* Your assignment:
Lines to restate from the data below: from the one containing "(ps_buffer producer) msg);" to the one containing "info)); mret tt", both included. Give them again exactly, and only them.

* Saved data entries:
(* ===== verification/Streaming.v ===== *)
(** * Streaming sessions

    [service/src/streaming.rs]. A producer numbers the application's messages,
    keeps the last 500 and answers requests for retransmission from them; while
    it is silent a timer makes it send beacons with its last id. A receiver
    keeps a buffer per producer, asks for what it finds missing, one timer per
    request, and hands the messages to the application in order. A
    bidirectional session is both. [stream_turn] is one turn of the loop of the
    session's task. *)
From stdpp Require Import base list gmap strings numbers option.
From S2P Require Import Prelude Proto Encoder Messages Timer Session.
From S2P Require Import ReceiverBuffer ProducerBuffer.
Open Scope slim_scope.
Open Scope string_scope.

Definition STREAM_BROADCAST : N := 50.

(** The observer of the producer's timer is the loop's channel. *)
Record ProducerState : Type := mkProducerState {
  ps_buffer : ProducerBuffer;
  ps_next_id : N;
  ps_timer : Timer;
}.

(** [Receiver]; its timer observer carries the producer's name, its key in the
    map of buffers. *)
Record StreamReceiver : Type := mkStreamReceiver {
  rc_buffer : ReceiverBuffer;
  rc_rtx_map : gmap N ProtoMessage;
  rc_timers_map : gmap N Timer;
}.
Definition StreamReceiver_new : StreamReceiver := mkStreamReceiver ReceiverBuffer_default ∅ ∅.

(** [ReceiverState]: the buffers by producer name. *)
Abbreviation ReceiverState := (gmap ((N * N * N) * N) (Agent * StreamReceiver)).

Inductive Endpoint : Type :=
| Endpoint_Producer (producer : ProducerState)
| Endpoint_Receiver (receiver : ReceiverState)
| Endpoint_Bidirectional (receiver : ReceiverState) (producer : ProducerState).

(** The variables of the task. *)
Record StreamTask : Type := mkStreamTask {
  st_session_id : N;
  st_source : Agent;
  st_max_retries : N;
  st_timeout : N;
  st_endpoint : Endpoint;
  st_rtx_timer_rx_closed : bool;
  st_prod_timer_rx_closed : bool;
}.
Definition set_endpoint (e : Endpoint) (t : StreamTask) : StreamTask :=
  mkStreamTask (st_session_id t) (st_source t) (st_max_retries t) (st_timeout t) e
    (st_rtx_timer_rx_closed t) (st_prod_timer_rx_closed t).

(** Arithmetic on [u32]. *)
Definition incr_u32 `{BuildProfile} (x : N) : panics N :=
  if decide (x = u32_max) then
    if overflow_checks then Panic "attempt to add with overflow" else Done 0%N
  else Done (x + 1)%N.
Definition decr_u32 `{BuildProfile} (x : N) : panics N :=
  if decide (x = 0%N) then
    if overflow_checks then Panic "attempt to subtract with overflow" else Done u32_max
  else Done (x - 1)%N.

Section handlers.
Context {S : Type}.

(** ** The producer's side *)
Definition process_incoming_rtx_request (msg : ProtoMessage) (session_id : N) (producer : ProducerState)
    (source : Agent) : sess S unit :=
  msg_rtx_id ← lift (get_id msg);
  pkt_src ← lift (get_source msg);
  incoming_conn ← lift (get_incoming_conn msg);
  found ← lift (ProducerBuffer_get (ps_buffer producer) msg_rtx_id);
  let session_header :=
    Some (SessionHeader_new (SessionHeaderType_to_i32 RtxReply) session_id msg_rtx_id) in
  let slim_header flags :=
    Some (SlimHeader_new source (ag_agent_type pkt_src) (Some (ag_agent_id pkt_src)) (Some flags)) in
  match found with
  | Some packet =>
      payload ← lift (get_payload packet);
      match payload with
      | None => mret tt
      | Some p =>
          _ ← send_slim (new_publish_with_headers
            (slim_header (with_fanout (with_forward_to SlimHeaderFlags_default incoming_conn) 1))
            session_header "" (co_blob p));
          mret tt
      end
  | None =>
      _ ← send_slim (new_publish_with_headers
        (slim_header (with_error (with_forward_to SlimHeaderFlags_default incoming_conn) true))
        session_header "" []);
      mret tt
  end.

Definition process_message_from_app `{Hasher, BuildProfile} (msg : ProtoMessage) (session_id : N)
    (producer : ProducerState) (is_bidirectional : bool) : sess S ProducerState :=
  msg ← lift (set_header_type (if is_bidirectional then PubSub else Stream) msg);
  msg ← lift (set_message_id (ps_next_id producer) msg);
  msg ← lift (set_fanout STREAM_BROADCAST msg);
  '(buffer, _) ← lift (ProducerBuffer_push (ps_buffer producer) msg);
  next_id ← lift (incr_u32 (ps_next_id producer));
  res ← send_slim msg;
  _ ← match res with
      | Ok _ => mret tt
      | Err _ =>
          res ← send_app (Err (Processing "error sending message to local slim instance"));
          match res with
          | Ok _ => mret tt
          | Err _ => lift (Panic "error notifying app")
          end
      end;
  timer ← reset_timer (ps_timer producer);
  mret (mkProducerState buffer next_id timer).

Definition send_beacon_msg (source : Agent) (topic : AgentType) (beacon_type : SessionHeaderType)
    (last_msg_id session_id : N) : sess S unit :=
  _ ← send_slim (new_publish_with_headers
    (Some (SlimHeader_new source topic None
             (Some (with_fanout SlimHeaderFlags_default STREAM_BROADCAST))))
    (Some (SessionHeader_new (SessionHeaderType_to_i32 beacon_type) session_id last_msg_id)) "" []);
  mret tt.

(** ** The receiver's side *)
Fixpoint send_message_to_app (messages : list (option ProtoMessage)) (session_id : N) : sess S unit :=
  match messages with
  | [] => mret tt
  | opt :: messages =>
      _ ← match opt with
          | Some m =>
              info ← lift (Info_from m);
              _ ← send_app (Ok (mkSessionMessage m info)); mret tt
          | None => _ ← send_app (Err (MessageLost (fmt_dec session_id))); mret tt
          end;
      send_message_to_app messages session_id
  end.

(** The request for the retransmission of [r]. *)
Definition rtx_request (source producer_name : Agent) (producer_conn session_id r : N) : ProtoMessage :=
  new_publish_with_headers
    (Some (SlimHeader_new source (ag_agent_type producer_name) (Some (ag_agent_id producer_name))
             (Some (with_forward_to SlimHeaderFlags_default producer_conn))))
    (Some (SessionHeader_new (SessionHeaderType_to_i32 RtxRequest) session_id r)) "" [].

(** The loop over the ids to request. *)
Fixpoint send_rtx (source producer_name : Agent) (producer_conn session_id timeout max_retries : N)
    (rtx : list N) (receiver : StreamReceiver) : sess S StreamReceiver :=
  match rtx with
  | [] => mret receiver
  | r :: rtx =>
      let msg := rtx_request source producer_name producer_conn session_id r in
      timer ← new_timer r Constant timeout None (Some max_retries);
      _ ← start_timer timer;
      let rtx_map := <[r := msg]> (rc_rtx_map receiver) in
      _ ← match rc_timers_map receiver !! r with
          | Some old => drop_timer old
          | None => mret tt
          end;
      let timers_map := <[r := timer]> (rc_timers_map receiver) in
      _ ← send_slim msg;
      send_rtx source producer_name producer_conn session_id timeout max_retries rtx
        (mkStreamReceiver (rc_buffer receiver) rtx_map timers_map)
  end.

(** The request for [msg_id] is answered. *)
Definition clean_rtx (msg_id : N) (receiver : StreamReceiver) : sess S StreamReceiver :=
  let rtx_map := delete msg_id (rc_rtx_map receiver) in
  match rc_timers_map receiver !! msg_id with
  | Some timer =>
      timer ← stop_timer timer;
      _ ← drop_timer timer;
      mret (mkStreamReceiver (rc_buffer receiver) rtx_map (delete msg_id (rc_timers_map receiver)))
  | None => mret (mkStreamReceiver (rc_buffer receiver) rtx_map (rc_timers_map receiver))
  end.

Definition set_buffer (b : ReceiverBuffer) (r : StreamReceiver) : StreamReceiver :=
  mkStreamReceiver b (rc_rtx_map r) (rc_timers_map r).

Definition process_message_from_slim `{BuildProfile} (msg : ProtoMessage) (session_id : N)
    (receiver_state : ReceiverState) (source : Agent) (max_retries timeout : N) : sess S ReceiverState :=
  producer_name ← lift (get_source msg);
  producer_conn ← lift (get_incoming_conn msg);
  let receiver := default StreamReceiver_new (hm_get agent_key producer_name receiver_state) in
  let receiver_state := hm_insert agent_key producer_name receiver receiver_state in
  header_type ← lift (get_header_type msg);
  msg_id ← lift (get_id msg);
  result ← match header_type with
    | Stream | PubSub =>
        '(b, (recv, rtx)) ← lift (on_received_message (rc_buffer receiver) msg);
        mret (Some (set_buffer b receiver, recv, rtx))
    | RtxReply =>
        error ← lift (get_error msg);
        '(b, (recv, rtx)) ←
          (match error with
           | Some true =>
               '(b, recv) ← lift (on_lost_message (rc_buffer receiver) msg_id); mret (b, (recv, []))
           | _ => lift (on_received_message (rc_buffer receiver) msg)
           end);
        receiver ← clean_rtx msg_id (set_buffer b receiver);
        mret (Some (receiver, recv, rtx))
    | BeaconStream | BeaconPubSub =>
        '(b, rtx) ← lift (on_beacon_message (rc_buffer receiver) msg_id);
        mret (Some (set_buffer b receiver, [], rtx))
    | _ => mret None
    end;
  match result with
  | None => mret receiver_state
  | Some (receiver, recv, rtx) =>
      _ ← send_message_to_app recv session_id;
      receiver ← send_rtx source producer_name producer_conn session_id timeout max_retries rtx receiver;
      mret (hm_insert agent_key producer_name receiver receiver_state)
  end.

Definition handle_rtx_timeout (receiver_state : ReceiverState) (producer_name : Agent) (msg_id : N)
    : sess S ReceiverState :=
  match hm_get agent_key producer_name receiver_state with
  | None => mret receiver_state
  | Some receiver =>
      match rc_rtx_map receiver !! msg_id with
      | Some rtx => _ ← send_slim rtx; mret receiver_state
      | None =>
          match rc_timers_map receiver !! msg_id with
          | None => mret receiver_state
          | Some timer =>
              timer ← stop_timer timer;
              mret (hm_insert agent_key producer_name
                      (mkStreamReceiver (rc_buffer receiver) (rc_rtx_map receiver)
                         (<[msg_id := timer]> (rc_timers_map receiver))) receiver_state)
          end
      end
  end.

* Reply to the task:
  '(buffer, _) ← lift (ProducerBuffer_push (ps_buffer producer) msg);
  next_id ← lift (incr_u32 (ps_next_id producer));
  res ← send_slim msg;
  _ ← match res with
      | Ok _ => mret tt
      | Err _ =>
          res ← send_app (Err (Processing "error sending message to local slim instance"));
          match res with
          | Ok _ => mret tt
          | Err _ => lift (Panic "error notifying app")
          end
      end;
  timer ← reset_timer (ps_timer producer);
  mret (mkProducerState buffer next_id timer).

Definition send_beacon_msg (source : Agent) (topic : AgentType) (beacon_type : SessionHeaderType)
    (last_msg_id session_id : N) : sess S unit :=
  _ ← send_slim (new_publish_with_headers
    (Some (SlimHeader_new source topic None
             (Some (with_fanout SlimHeaderFlags_default STREAM_BROADCAST))))
    (Some (SessionHeader_new (SessionHeaderType_to_i32 beacon_type) session_id last_msg_id)) "" []);
  mret tt.

(** ** The receiver's side *)
Fixpoint send_message_to_app (messages : list (option ProtoMessage)) (session_id : N) : sess S unit :=
  match messages with
  | [] => mret tt
  | opt :: messages =>
      _ ← match opt with
          | Some m =>
              info ← lift (Info_from m);
              _ ← send_app (Ok (mkSessionMessage m info)); mret tt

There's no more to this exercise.